Reproduzir um remédio para tratar uma infecção ocular contida no médico antigo texto conhecido como Livro Sanguessuga de Bald, os trabalhadores da Universidade de Nottingham, no Reino Unido, ficaram surpresos ao descobrir que a poção era particularmente eficaz em lidar com bactérias MRSA, matando até 90% dos micróbios. MRSA - resistente à meticilina Staphylococcus aureus – é uma bactéria que causa doenças humanas, variando de leve a risco de vida, mas qual é resistente a uma ampla gama de antibióticos comumente usados, tornando-o particularmente difícil de tratar. Sem surpresa, dado o interesse em MRSA - que é frequentemente descrito como um 'superbug' – mais estudos estão planejados para desenvolver este trabalho para tentar entender o que está causando o potente efeito bactericida*.

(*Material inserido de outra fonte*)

(* ===== verification/LifeSpec.v ===== *)
(** * Threads that come and go: every action

    A served page fault keeps the invariant of [Life] as well; so every
    action runs to its end and keeps it, and the theorems follow. *)

From S2P Require Import Prelude Memory Bitset Kernel Paging Segments Unmap Spaces Sched Timer Objects Tasking System Keeps.
From S2P Require Import Creation Exit Requests Syscalls Life LifeSpawn LifeExit.

(** ** Lemmas: a page more *)

Lemma core_extends s s' qs : extends s s' -> k_threads (k_st s') = k_threads (k_st s) -> queue (k_g s') = queue (k_g s) ->
  last (k_g s') = last (k_g s) -> processes (k_g s') = processes (k_g s) -> core s qs -> core s' qs.
Proof.
  intros X Et Eq El Ep W. pose proof (tv_frame s s' Et) as Tv. pose proof (ex_idle _ _ X) as Ei. pose proof (ex_current _ _ X) as Ec.
  assert (Hpr : forall x q st, tv s x = Some (q, st) -> prio s' q = prio s q).
  { intros x q st E. eapply prio_extends; [done | by eapply co_threads]. }
  split; rewrite ?Ei, ?Ec, ?Ep; try apply W.
  - by apply (queues_ok_frame s); [apply W|..].
  - intros x q st. rewrite Tv. intros E. eapply sound_extends; [done | by eapply co_threads].
  - destruct (co_idle _ _ W) as (q & E). exists q. by rewrite Tv.
  - intros q x Hq Hx. destruct (co_queued _ _ W q x Hq Hx) as (? & ? & q' & E & E'). split; [done|]. split; [done|].
    exists q'. rewrite Tv, (Hpr _ _ _ E). done.
  - intros x q. rewrite Tv. intros E. rewrite (Hpr _ _ _ E). by apply (co_running _ _ W).
  - rewrite Tv. apply W.
Qed.

Lemma sys_extends s s' : extends s s' -> k_threads (k_st s') = k_threads (k_st s) -> queue (k_g s') = queue (k_g s) ->
  last (k_g s') = last (k_g s) -> processes (k_g s') = processes (k_g s) ->
  k_sleepers (k_st s') = k_sleepers (k_st s) -> k_waiters (k_st s') = k_waiters (k_st s) -> sys s -> sys s'.
Proof.
  intros X Et Eq El Ep Es Ew (Hf & Hc & qs & es & wl & W & P). pose proof (tv_frame s s' Et) as Tv.
  split; [by rewrite (ex_freq _ _ X)|]. split.
  - unfold current_runs. rewrite (ex_current _ _ X). setoid_rewrite Tv. exact Hc.
  - exists qs, es, wl. split; [by eapply core_extends|].
    apply (parked_frame s); [done | done | apply X | done | apply X |]. intros x _ (q & E). exists q. by rewrite Tv.
Qed.

Section touching.
Context (s s' : kstate) (pd a w f : Z) (L : life s) (R : respaced s s') (G : page_given s s' pd a w f).

Lemma touch_same : k_threads (k_st s') = k_threads (k_st s) /\ k_processes (k_st s') = k_processes (k_st s) /\
  k_stacks (k_st s') = k_stacks (k_st s) /\ k_maps (k_st s') = k_maps (k_st s) /\ k_segments (k_st s') = k_segments (k_st s) /\
  k_sleepers (k_st s') = k_sleepers (k_st s) /\ k_waiters (k_st s') = k_waiters (k_st s).
Proof. by rewrite (rs_stores _ _ R). Qed.

Lemma touch_dir x d : k_pagedirs (k_st s) !! x = Some d -> exists d', k_pagedirs (k_st s') !! x = Some d' /\ mappedSegs d' = mappedSegs d.
Proof.
  intros E. pose proof (rs_dirs _ _ R x) as V. rewrite E in V. destruct (k_pagedirs (k_st s') !! x) as [d'|]; [|done].
  exists d'. split; [done|]. by apply (inj Some) in V.
Qed.

Lemma touch_extends : extends s s'.
Proof.
  destruct touch_same as (_ & Ep & _). pose proof (rs_globals _ _ R) as Eg. split; try (by rewrite Eg).
  - intros q p E. exists p. by rewrite Ep.
  - intros x [d E]. destruct (touch_dir x d E) as (d' & E' & _). by exists d'.
Qed.

Lemma touch_owned : stacks_owned s'.
Proof.
  destruct touch_same as (Et & Ep & _ & Em & _). destruct G as [G1 [G2 G3] G4]. pose proof (fo_used _ (li_frames _ L)) as Hused.
  intros x q u p m b H E1 E2 Hb Hm. rewrite Ep in E1. rewrite Em in E2.
  assert (H' : has_stack s x q u) by (unfold has_stack, user_process in *; by rewrite Et, Ep in H).
  pose proof (li_owned _ L x q u p m b H' E1 E2 Hb Hm) as O. intros Hn pd' p' Hp' Ef.
  destruct (decide ((p_pagedir p, b) = (pd, a))) as [[= E3 E4]|N1], (decide ((pd', p') = (pd, a))) as [[= E5 E6]|N2].
  - split; congruence.
  - rewrite E3, E4, G1, (G4 pd' p' Hp' N2) in Ef. cbn in Ef. rewrite <- Ef, (Hused pd' p' Hp') in G3; [done | congruence].
  - rewrite E5, E6, G1, (G4 _ b Hb N1) in *. cbn in Ef. rewrite Ef, (Hused _ b Hb) in G3; [done | congruence].
  - rewrite (G4 _ b Hb N1) in *. rewrite (G4 _ p' Hp' N2) in Ef. by apply O.
Qed.

Lemma touch_life : life s'.
Proof.
  destruct touch_same as (Et & Ep & Ek & Em & Eg & Es & Ew). pose proof (rs_globals _ _ R) as Egl. pose proof touch_extends as X.
  assert (Hs : forall t pr u, has_stack s' t pr u -> has_stack s t pr u)
    by (intros t pr u; unfold has_stack, user_process; by rewrite Et, Ep).
  destruct L as [L1 LR LF LO L2 [L3 L4] LS [L8 L9 L10 L11] L12]. split.
  - eapply sys_extends; try done; by rewrite Egl.
  - rewrite (ex_current _ _ X). intros Hc. destruct (LR Hc) as (th & p & E1 & E2 & E3 & E4). exists th, p. by rewrite Et, Ep, Egl.
  - apply R.
  - apply touch_owned.
  - intros pr p. rewrite Ep. intros E. destruct (L2 _ _ E) as (l & Hl). exists l. unfold process_threads in *. by rewrite Et.
  - split; rewrite Et, ?Ek; done.
  - apply R.
  - split; rewrite ?Ep, ?Em; try done.
    + intros t th p. rewrite Et, Egl. apply L9.
    + intros t pr u p H%Hs E. destruct (L10 _ _ _ _ H E) as (m & [M1 (d & l & M2 & M3 & M4) M5 M6 M7]). exists m.
      destruct (touch_dir _ _ M2) as (d' & E' & Ed'). split; rewrite ?Em, ?Eg; try done. exists d', l. by rewrite Ed'.
    + intros t t' pr pr' u u' m m' H%Hs H'%Hs. by apply L11.
  - by rewrite Egl.
Qed.

End touching.

Lemma switch_life s c : life s -> exists s', switch c s = Ok (tt, s') /\ life s' /\ k_junk (k_g s') = k_junk (k_g s).
Proof.
  intros L. destruct (li_sys _ L) as (Hf & _ & qs & es & wl & W & P).
  destruct (sys_switch s qs es wl c Hf W P) as (s' & E & Y). assert (K : kept s s') by by eapply keeps_switch.
  exists s'. split; [done|]. split; [by eapply life_kept | apply K].
Qed.

(** A thread with something in [userStack_seg] has a stack, if it is of a
    user process or the memory was clear. *)
Lemma life_has_stack s t th p : life s -> k_threads (k_st s) !! t = Some th -> k_processes (k_st s) !! t_process th = Some p ->
  PL_SERVICE <= privilege p \/ k_junk (k_g s) = 0 -> userStack_seg th <> 0 -> has_stack s t (t_process th) (userStack_seg th).
Proof.
  intros L Et Ep Hj Hu. split; [done|]. exists th. do 3 (split; [done|]). exists p. split; [done|].
  destruct (Z.le_gt_cases PL_SERVICE (privilege p)) as [|Hlt]; [done|]. destruct Hj as [?|H0]; [lia|].
  by rewrite (us_none _ (li_ustacks _ L) _ _ _ Et Ep Hlt) in Hu.
Qed.

(** The stacks of the current thread, as [thread_delete] wants them. *)
Lemma life_own_stack s t th p : life s -> k_threads (k_st s) !! t = Some th -> k_processes (k_st s) !! t_process th = Some p ->
  p_pagedir p <> 0 -> PL_SERVICE <= privilege p \/ k_junk (k_g s) = 0 ->
  userStack_seg th = 0 \/ exists d u1 u2 m, own_stack s (p_pagedir p) d u1 (userStack_seg th) u2 m.
Proof.
  intros L Et Ep Hpd Hj. destruct (decide (userStack_seg th = 0)) as [|Hu]; [by left | right].
  assert (Hs : has_stack s t (t_process th) (userStack_seg th)) by by eapply life_has_stack.
  destruct (us_at _ (li_ustacks _ L) _ _ _ _ Hs Ep) as (m & [M1 (d & l & M2 & M3 & M4) (ss & M5 & M6) (M7 & M8) (M9 & M10)]).
  pose proof (has_stack_user _ _ _ _ _ Hs Ep) as Hpl. destruct (us_bottom _ (li_ustacks _ L) _ _ Ep Hpl) as ((B1 & _) & _).
  destruct (so_maps _ (li_spaces _ L) _ _ M2) as (l' & Hl' & Hm). replace l' with l in * by exact (linked_det _ _ _ _ M3 Hl').
  destruct (list_elem_of_split _ _ M4) as (u1 & u2 & ->). exists d, u1, u2, m, ss. split; try done.
  - split; [done|]. by apply (Hm (userStack_seg th)).
  - rewrite M10 in *. unfold USER_STACK_SIZE in *. lia.
  - by apply (so_pages _ (li_spaces _ L) (p_pagedir p)).
Qed.

(** A thread that ends, before the task switch. *)
Lemma end_life s reason : life s -> reason = EX_TH_NORMAL \/ reason = EX_TH_EXCEPTION ->
  ends s -> exists s' t p l1 l2, thread_exit_stackJmp reason s = Ok (tt, s') /\ life s' /\
    k_threads (k_st s) !! current_thread (k_g s) = Some t /\ k_processes (k_st s) !! t_process t = Some p /\
    (PL_SERVICE <= privilege p \/ k_junk (k_g s) = 0) /\
    thread_deleted s s' (current_thread (k_g s)) t (t_process t) p l1 l2.
Proof.
  intros L Hr (Hc & Hi & Hn).
  destruct (life_current s L Hc) as (t & p & d & Et & (_ & Hpr & p' & _ & Ep & _ & Hpd & _) & Ep' & Ed & R & Hrun).
  replace p' with p in * by congruence. destruct (Hn _ _ R) as [Hn1 Hj]. clear Hn. rename Hn1 into Hn.
  set (th := current_thread (k_g s)) in *.
  destruct (li_lists _ L _ _ Ep) as (l & Hl). assert (Hin : th ∈ l) by (apply Hl; by rewrite Et).
  destruct (list_elem_of_split _ _ Hin) as (l1 & l2 & ->). destruct Hl as (Hl & Hcount).
  destruct (thread_exit_stackJmp_ok s reason th t (t_process t) p l1 l2) as (s' & E & D); try done; [apply L | by eapply life_own_stack |].
  exists s', t, p, l1, l2. split; [done|]. split; [|done].
  assert (Etv : tv s th = Some (t_process t, TS_RUNNING)) by (unfold tv; rewrite Et; cbn; by rewrite Hrun).
  destruct (li_sys _ L) as (Hf & Hcur & qs & es & wl & W & P).
  destruct (end_globals _ _ _ _ _ _ _ _ D) as (G1 & _ & _ & _ & _ & G6 & G7 & G8).
  split; rewrite ?G7; [|rewrite G1; fold th; by rewrite Z.eqb_refl | by eapply end_frames | by eapply end_owned | intros q p1; by eapply end_lists | by eapply end_kstacks | by eapply end_spaces | by eapply end_ustacks | apply L].
  split; [by rewrite G6|]. split; [left; rewrite G1; fold th; by rewrite Z.eqb_refl|].
  exists qs, es, wl. split; [by eapply end_core | by eapply end_parked].
Qed.

(** A page fault that is served. *)
Lemma touch_served s err eip cr2 ss : life s -> faulting s (current_pagedir (k_g s)) cr2 err eip ss ->
  exists s' f, idt_isrHandler 14 err eip cr2 s = Ok (tt, s') /\ respaced s s' /\
    page_given s s' (current_pagedir (k_g s)) (cr2 / 0x1000) (if ss_writable ss =? 0 then 0 else 1) f /\
    forall d, k_pagedirs (k_st s) !! current_pagedir (k_g s) = Some d -> dir_table d (table_of cr2) <> 0 ->
      page_only s s' (dir_table d (table_of cr2)) (index_of cr2) (Page 1 (if ss_writable ss =? 0 then 0 else 1) 1 f) f.
Proof.
  intros L F. destruct (user_fault_ok s _ cr2 err eip ss (li_spaces _ L) (li_frames _ L) F) as (s' & f & E & R & G).
  exists s', f. split; [|done]. apply wp_eq_Ok. unfold idt_isrHandler. cbn [Z.eqb Pos.eqb]. ksteps. eapply wp_eq; [exact E|]. by ksteps.
Qed.

Lemma action_ok s a : life s -> possible s a ->
  exists s', run_action a s = Ok (tt, s') /\ life s' /\ k_junk (k_g s') = k_junk (k_g s).
Proof.
  intros L Ha. destruct a as [e|entry data|c|n err eip cr2 c|err eip cr2].
  - destruct (event_ok s e (li_sys _ L) Ha) as (s' & E & Y). assert (K : kept s s') by by eapply keeps_event.
    exists s'. split; [done|]. split; [by eapply life_kept | apply K].
  - by apply spawn_ok.
  - destruct (end_life s EX_TH_NORMAL L) as (s1 & t & p & l1 & l2 & E1 & L1 & _ & _ & _ & D); [by left | done |].
    destruct (switch_life s1 c L1) as (s' & E & L' & K). exists s'. split; [|split; [done|]].
    + cbn [run_action]. unfold thread_exit. by rewrite (bind_Ok _ _ _ _ _ E1).
    + rewrite K. by rewrite (td_globals _ _ _ _ _ _ _ _ D).
  - destruct Ha as (Hn & Hn14 & He & Hend). pose proof Hend as (Hc & _).
    destruct (end_life s EX_TH_EXCEPTION L) as (s1 & t & p & l1 & l2 & E1 & L1 & _ & _ & _ & D); [by right | done |].
    destruct (switch_life s1 c L1) as (s' & E & L' & K). exists s'. split; [|split; [done|]].
    + cbn [run_action]. rewrite (bind_Ok _ _ _ tt s1); [done|]. apply wp_eq_Ok. unfold idt_isrHandler, tasking_handleException, read_message.
      rewrite (proj2 (Z.eqb_neq n 14)) by done. ksteps. rewrite (proj2 (Z.eqb_neq _ _) Hc).
      rewrite (proj2 (Z.leb_le 0 n)), (proj2 (Z.ltb_lt n _)), (proj2 (Z.leb_gt _ _)) by lia.
      cbn [andb]. ksteps. eapply wp_eq; [exact E1|]. by ksteps.
    + rewrite K. by rewrite (td_globals _ _ _ _ _ _ _ _ D).
  - destruct Ha as (Hc & ss & F). destruct (touch_served s err eip cr2 ss L F) as (s' & f & E & R & G & _).
    exists s'. split; [done|]. split; [by eapply touch_life|]. by rewrite (rs_globals _ _ R).
Qed.

Lemma lives_life s0 s : life s0 -> lives s0 s -> life s /\ k_junk (k_g s) = k_junk (k_g s0).
Proof.
  intros L. induction 1 as [|s a s' _ [IH J] Ha E]; [done|]. destruct (action_ok s a IH Ha) as (s2 & E2 & L2 & J2).
  split; congruence.
Qed.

Significativamente, o remédio sanguessuga é eficaz em atacar biofilmes do micróbio, que são particularmente resistentes a drogas modernas. Embora outros possam exaltar as virtudes do uso de um recipiente de latão na receita ou da incorporação de ingredientes derivados de animais como bílis de touro, no verdadeiro estilo botânico, estamos mais entusiasmados com o (s) papel (ões) que a cebola e o alho podem desempenhar o mistura, especialmente em vista desse último membro da família da cebola, nome do século 20 de 'penicilina russa' [Revisão de Farmacognosia 4: 106 – 110, 2010]. Para ter um remédio para tratar MRSA 'escondido à vista' – embora escrito em uma linguagem que poucas pessoas podem ler hoje em dia – enfatiza várias coisas importantes. Em primeiro lugar, quão especialistas nos tornamos nos séculos intermediários: quantos cientistas existem hoje que podem ler o inglês antigo? Em segundo lugar, a ciência é multifacetada e precisamos de muitas habilidades diferentes (uma delas é o conhecimento de línguas antigas...) para trabalharmos juntos para o bem maior de toda a humanidade. E, terceiro, como há muito valor nesses textos antigos: Sabedoria dos Antigos, se preferir.

Por meio de um ângulo moderno deste conto, Vimal Maisuria et al. anunciam o potencial do extrato de xarope de bordo rico em fenólicos (PRMSE) não apenas para aumentar a morte de certos antibióticos Bactérias gram-negativas, mas também para reduzir as bactérias formação de biofilme. Ambas as ações são relevantes para a batalha contra as bactérias travada diariamente pela humanidade. Embora resta saber se o PRMSE será capaz de lidar com o MRSA, bem como com a "poção" do século 10 recentemente investigada, é um tanto gratificante pensar que um café da manhã em que o xarope de bordo se destaca pode não apenas fornecer calorias e nutrição que sustentam a vida, mas também ajudar a evitar infecções. Mas, e sem dúvida mais importante do que isso, juntos esses dois contos demonstram que a ciência atual não deve apenas olhar para o futuro, mas deve sempre manter uma olho no passado.

* Na tentativa de dar andamento ao trabalho, multidão-financiamento foi explorado para levantar a soma extremamente modesta de £1000. Como se viu, as promessas excederam substancialmente essa quantia e foi decidido oferecer duas bolsas de graduação de verão em vez do um inicialmente procurado.

[Curiosamente, o artigo de Stephanie Paull examinando textos médicos anglo-saxões afirma que o remédio usado com sucesso contra MRSA do século 21 pelo grupo de Nottingham também foi eficaz em seu uso pretendido - para tratar uma chiqueiro, cuja infecção de um folículo ciliar é geralmente estafilococo na natureza… – Ed.]